Concerns have been raised that the dye, or the laser beam, could damage genetic material.
But Dr. Susan Black, a geneticist and infertility specialist with the institute, said defects so far have occurred in the same percentage they would expect in children produced without such procedures. The oldest child produced through such sorting is about 6½, she said.
Black believes the technique is not only helping couples avoid having children with male-gender-linked diseases, but helping them have fewer children than they otherwise might in the quest for a child of the desired gender.

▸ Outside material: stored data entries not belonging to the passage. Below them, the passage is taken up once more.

(* ===== verification/Bootstrap.v ===== *)
(** * Bootstrap: the deployment check and the deploy-if-missing branch

    [verifyDeployed] (index.ts 15-28) asks the chain for the code at each
    paymaster address, logs every missing one, and returns whether all
    carry code.  Lines 58-72 of [main] then either print the addresses or
    call [deployPaymasters] and [deployErc20Token] of [./singletonPaymasters]
    and [./helpers/erc20-utils].  Those two collaborators are not under
    [src/]: the class [Bootstrapper] states what [main] relies on them for
    (the contracts exist afterwards, no code is removed, the Fastify app is
    not touched), and [mock_bootstrapper] is a model of them, from the
    specification's Bootstrap Collaborator, that meets the class. *)

From S2P Require Import Prelude Bytes Registry World.
From Stdlib Require Import Ascii.

Open Scope Z_scope.

(** [!bytecode || bytecode === "0x"] (line 21): [undefined] and the empty
    string are falsy. *)
Definition bytecode_missing (bytecode : option string) : bool :=
  match bytecode with
  | None => true
  | Some s => bool_decide (s = "") || bool_decide (s = "0x")
  end.

(** What [getCode] would answer for [a] in [w] passes the check of line 21. *)
Definition deployed (w : World) (a : Z) : bool := negb (bytecode_missing (chain_code w !! a)).

Section Check.
Context `{Deployment}.

(** Line 22: the template prints the address string, which viem's
    [getContractAddress] returns in its EIP-55 spelling. *)
Definition not_deployed_message (address : Z) : string :=
  "CONTRACT " +:+ checksum_address address +:+ " NOT DEPLOYED!!!".

(** The loop body, lines 18-25: [isDeployed] is only ever lowered. *)
Definition verifyDeployed_step (isDeployed : bool) (address : Z) : M bool :=
  let* bytecode := getCode address in
  if bytecode_missing bytecode
  then console_log [not_deployed_message address] ;;; aret false
  else aret isDeployed.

Although about 50 percent of the couples are after girls when they first come to the institute, Blauer said that percentage rises to about 80 percent in those who undertake the procedure. In part, that's because couples with genetic-disease concerns are trying to have girls.
For the rest, Blauer said, women are the primary decision-makers, and they appear to favor girls.
He suspects the 80-20 percent split might even out to 50-50 if the technology were equally good at picking boy-producing sperm.
Each sperm sort costs $2,300. And that doesn't include travel or the cost of the procedure in which sperm meets egg. The simplest and cheapest method of insemination (intrauterine insemination) is also least reliable, and because it's done with fresh sperm, couples must travel to Virginia to have it done.
Frozen sperm can be transported, but the couple will have to use in-vitro fertilization, which involves mixing sperm and egg in a lab dish, then implanting the egg, which can cost up to $15,000.
The institute will sort free of charge for couples who are genetic-disease carriers, Blauer said. But it won't sort for couples who want to pick the gender of their first child — a more controversial use of the technology. And because institute researchers want to hold down the percentage of defects, women over age 39 aren't accepted. The average would-be mother's age, said Blauer, is 36.
A small number of couples terminate their pregnancies when they learn the technology did not result in the desired gender.
Still, sperm sorting hasn't raised the same ethical considerations as pre-implantation screening of embryos, which typically results in destruction of some embryos.
The American Society for Reproductive Medicine's ethics committee last year endorsed pre-fertilization methods of sex selection, such as sperm sorting, for family-balancing reasons, said Dr. Michael Soules, a University of Washington fertility specialist and the past president of the society.
The committee discouraged couples from pre-implantation embryo screening solely to choose the gender of offspring, saying embryos, while not persons in their own right, deserve "special respect" because they have the potential to implant and bring forth a new person.
So far, the only clinic doing the MicroSort is the Genetics & IVF Institute. But many clinics around the country, including Overlake Reproductive Health in Bellevue, have cooperating agreements with GIVF. Yesterday, Blauer and his colleagues announced that they'll open another sperm-sorting laboratory in southern California in January, an affiliation with the Huntington Reproductive Center in Pasadena.
In other news at the conference, researchers said yesterday that health-care professionals are giving women bad information about the age their fertility begins declining.
Obstetrician-gynecologists and nurses, on average, pegged 37 as the age when fertility declines. About 39 percent said they thought fertility was maintained until age 40.
In fact, according to a study published earlier this year, female fertility begins to slide at age 27, and for men, after age 35.
Also announced yesterday were new findings on female libido. A University of Pennsylvania study found that decreased sex drive in older women isn't correlated with low levels of testosterone, but with fluctuations in the hormone. Other ways to dampen the sex drive: having kids in the house, or being depressed.